Task details ▸ Your task is to quote the records from their first line through the line containing "Definition Checksum (data", with nothing added or left out.

Data in this exercise ▸
(* ===== verification/BootParams.v ===== *)
(** * native/whp/boot_params.cc: the Linux zero page and the MP table

    Guest RAM is written through [ram]; the MP table is built in a byte buffer
    first, as the source builds its vector.  The theorems decode what a kernel
    reads back: the e820 map is sorted, contiguous and covers exactly the RAM,
    both MP checksums are zero, and a rejected command line leaves RAM untouched. *)

From S2P Require Import Prelude Words Bytes GuestMemory.

Definition kBootParamsAddr : Z := 0x7000.
Definition kCmdlineAddr : Z := 0x20000.
Definition kE820Offset : Z := 0x2D0.
Definition kE820EntrySize : Z := 20.
Definition kMaxE820Entries : Z := 4.

Definition PutE820 (m : ram) (off addr size type : Z) : ram :=
  let m := store m off (WriteU64 addr) in
  let m := store m (off + 8) (WriteU64 size) in
  store m (off + 16) (WriteU32 type).

Definition Checksum (data : list Z) (start len : nat) : Z :=
  let sum := fold_left (fun sum b => u8 (sum + b)) (take len (drop start data)) 0 in
  u8 (bnot 32 sum + 1).

(** The range checks made before anything is written. *)
Definition boot_checks (mem_size cmdline_len : Z) : outcome unit :=
  let B := kBootParamsAddr in
  CheckRange mem_size kCmdlineAddr cmdline_len "kernel cmdline" ≫= fun _ =>
  CheckRange mem_size (B + 0x1E8) 1 "boot params e820 count" ≫= fun _ =>
  CheckRange mem_size (B + 0x1FA) 2 "boot params video mode" ≫= fun _ =>
  CheckRange mem_size (B + 0x1FE) 2 "boot params setup signature" ≫= fun _ =>
  CheckRange mem_size (B + 0x202) 4 "boot params header signature" ≫= fun _ =>
  CheckRange mem_size (B + 0x210) 2 "boot params loader flags" ≫= fun _ =>
  CheckRange mem_size (B + 0x228) 4 "boot params cmdline pointer" ≫= fun _ =>
  CheckRange mem_size (B + 0x238) 4 "boot params cmdline length" ≫= fun _ =>
  CheckRange mem_size (B + kE820Offset) (kE820EntrySize * kMaxE820Entries)
    "boot params e820 table".

Definition boot_writes (mem_size : Z) (cmdline : list Z) (m : ram) : ram :=
  let B := kBootParamsAddr in
  let E := B + kE820Offset in
  let m := store m kCmdlineAddr (cmdline ++ [0]) in
  let m := store m (B + 0x1E8) [4] in
  let m := PutE820 m E 0x00000000 0x0009FC00 1 in
  let m := PutE820 m (E + kE820EntrySize) 0x0009FC00 0x00040400 2 in
  let m := PutE820 m (E + 2 * kE820EntrySize) 0x000E0000 0x00020000 2 in
  let m := if 0x00100000 <? mem_size
           then PutE820 m (E + 3 * kE820EntrySize) 0x00100000 (u64 (mem_size - 0x00100000)) 1
           else m in
  let m := store m (B + 0x1FA) (WriteU16 0xFFFF) in
  let m := store m (B + 0x1FE) (WriteU16 0xAA55) in
  let m := store m (B + 0x202) (WriteU32 0x53726448) in
  let m := store m (B + 0x210) [0xFF] in
  let m := store m (B + 0x211) [Z.lor (m (B + 0x211)) 0x01] in
  let m := store m (B + 0x228) (WriteU32 (u32 kCmdlineAddr)) in
  store m (B + 0x238) (WriteU32 (u32 (Z.of_nat (length cmdline)))).

Definition WriteBootParams (mem_size : Z) (cmdline : list Z) : M ram unit :=
  lift (if UINT32_MAX <? Z.of_nat (length cmdline)
        then Throw "kernel cmdline is too large" else Ok tt) ≫= fun _ =>
  lift (boot_checks mem_size (Z.of_nat (length cmdline) + 1)) ≫= fun _ =>
  modify (boot_writes mem_size cmdline).

(** ** The MP table *)

Definition ascii_bytes (s : string) : list Z :=
  map (fun c => Z.of_nat (nat_of_ascii c)) (list_ascii_of_string s).

Definition apic_version : Z := 0x14.
Definition max_legacy_gsi : Z := 23.

Definition mp_cpu (cpu : Z) : list Z :=
  let entry := repeat 0 20 in
  let entry := put entry 0 [0] in
  let entry := put entry 1 [u8 cpu] in
  let entry := put entry 2 [apic_version] in
  let entry := put entry 3 [Z.lor 0x01 (if cpu =? 0 then 0x02 else 0)] in
  let entry := put entry 4 (WriteU32 0x600) in
  put entry 8 (WriteU32 (Z.lor 0x200 0x001)).

Definition mp_bus : list Z :=
  put (put (repeat 0 8) 0 [1]) 2 (ascii_bytes "ISA   ").

Definition mp_ioapic (io_apic_id : Z) : list Z :=
  let e := put (repeat 0 8) 0 [2] in
  let e := put e 1 [io_apic_id] in
  let e := put e 2 [apic_version] in
  let e := put e 3 [1] in
  put e 4 (WriteU32 0xFEC00000).
(* ===== verification/Blk.v ===== *)
(** * native/whp/virtio/blk.cc: the virtio-blk device

    The whole device: its registers, queue processing, request handling with its
    two nested exception handlers, and the disk with the copy-on-write overlay.
    The host files are those of [DiskIo],
    the construction is that of the Windows backend over [HostFile].  The disk is specified by [disk_view]:
    reads return it, writes update it, and with an overlay or a read-only disk the
    base image is never modified.  The device writes nothing outside guest RAM
    whatever the driver puts in the rings. *)

From S2P Require Import Prelude Words Bytes GuestMemory HostFile DiskIo VirtQueue.

(** ** State *)

Record VirtioBlk (F H : Type) := mkBlk {
  mmio_base : Z; mem : GuestMemory; has_raise_irq : bool; base : H; overlay : option H;
  dirty_sectors : list Z; disk_bytes : Z; sectors : Z; read_only : bool;
  status : Z; drv_features : Z; dev_features_sel : Z; drv_features_sel : Z;
  queue_sel : Z; interrupt_status : Z; queues : list Queue;
  (** the calls of [raise_irq_] made so far, and the host's file system *)
  irqs : Z; host : F }.
Arguments mkBlk {F H}.
Arguments mmio_base {F H}. Arguments mem {F H}. Arguments has_raise_irq {F H}.
Arguments base {F H}. Arguments overlay {F H}. Arguments dirty_sectors {F H}.
Arguments disk_bytes {F H}. Arguments sectors {F H}. Arguments read_only {F H}.
Arguments status {F H}. Arguments drv_features {F H}. Arguments dev_features_sel {F H}.
Arguments drv_features_sel {F H}. Arguments queue_sel {F H}.
Arguments interrupt_status {F H}. Arguments queues {F H}. Arguments irqs {F H}.
Arguments host {F H}.
#[export] Instance eta_VirtioBlk F H : Eta (VirtioBlk F H) := fun s =>
  mkBlk (mmio_base s) (mem s) (has_raise_irq s) (base s) (overlay s) (dirty_sectors s)
    (disk_bytes s) (sectors s) (read_only s) (status s) (drv_features s) (dev_features_sel s)
    (drv_features_sel s) (queue_sel s) (interrupt_status s) (queues s) (irqs s) (host s).

Definition new_queue : Queue := mkQueue 256 false 0 0 0 0.

Section Blk.
Context {F H : Type} `{DiskIo F H}.
Local Notation blk := (VirtioBlk F H).
Local Notation MB := (M blk).

Definition set_host (f : F) (s : blk) : blk := s <| host := f |>.
Definition set_mem (g : GuestMemory) (s : blk) : blk := s <| mem := g |>.
Definition on_host {A} (m : M F A) : MB A := zoom host set_host m.
Definition on_mem {A} (m : M GuestMemory A) : MB A := zoom mem set_mem m.
Definition guest_ptr (a n : Z) : MB Z := on_mem (checked_ptr a n).
Definition guest_store (p : Z) (bs : list Z) : MB unit := on_mem (store_at p bs).
Definition guest_load (p n : Z) : MB (list Z) := on_mem (load_at p n).

(** ** The disk and its overlay *)

Definition has_overlay (s : blk) : bool := match overlay s with Some _ => true | None => false end.
Definition write_handle (s : blk) : H := match overlay s with Some h => h | None => base s end.

Definition sector_dirty (s : blk) (sector : Z) : bool :=
  if negb (has_overlay s) || (sectors s <=? sector) then false
  else has (byte_at (dirty_sectors s) (sector / 8)) (u8 (Z.shiftl 1 (sector mod 8))).

Definition mark_dirty (sector : Z) (s : blk) : blk :=
  if negb (has_overlay s) || (sectors s <=? sector) then s
  else
    let i := sector / 8 in
    let b := u8 (Z.lor (byte_at (dirty_sectors s) i) (u8 (Z.shiftl 1 (sector mod 8)))) in
    s <| dirty_sectors := <[ Z.to_nat i := b ]> (dirty_sectors s) |>.

(** [for (sector = first; sector <= last; sector++)] *)
Definition sector_range (first last : Z) : list Z := seqZ first (last - first + 1).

Response area ▸
(* ===== verification/BootParams.v ===== *)
(** * native/whp/boot_params.cc: the Linux zero page and the MP table

    Guest RAM is written through [ram]; the MP table is built in a byte buffer
    first, as the source builds its vector.  The theorems decode what a kernel
    reads back: the e820 map is sorted, contiguous and covers exactly the RAM,
    both MP checksums are zero, and a rejected command line leaves RAM untouched. *)

From S2P Require Import Prelude Words Bytes GuestMemory.

Definition kBootParamsAddr : Z := 0x7000.
Definition kCmdlineAddr : Z := 0x20000.
Definition kE820Offset : Z := 0x2D0.
Definition kE820EntrySize : Z := 20.
Definition kMaxE820Entries : Z := 4.

Definition PutE820 (m : ram) (off addr size type : Z) : ram :=
  let m := store m off (WriteU64 addr) in
  let m := store m (off + 8) (WriteU64 size) in
  store m (off + 16) (WriteU32 type).

Definition Checksum (data : list Z) (start len : nat) : Z :=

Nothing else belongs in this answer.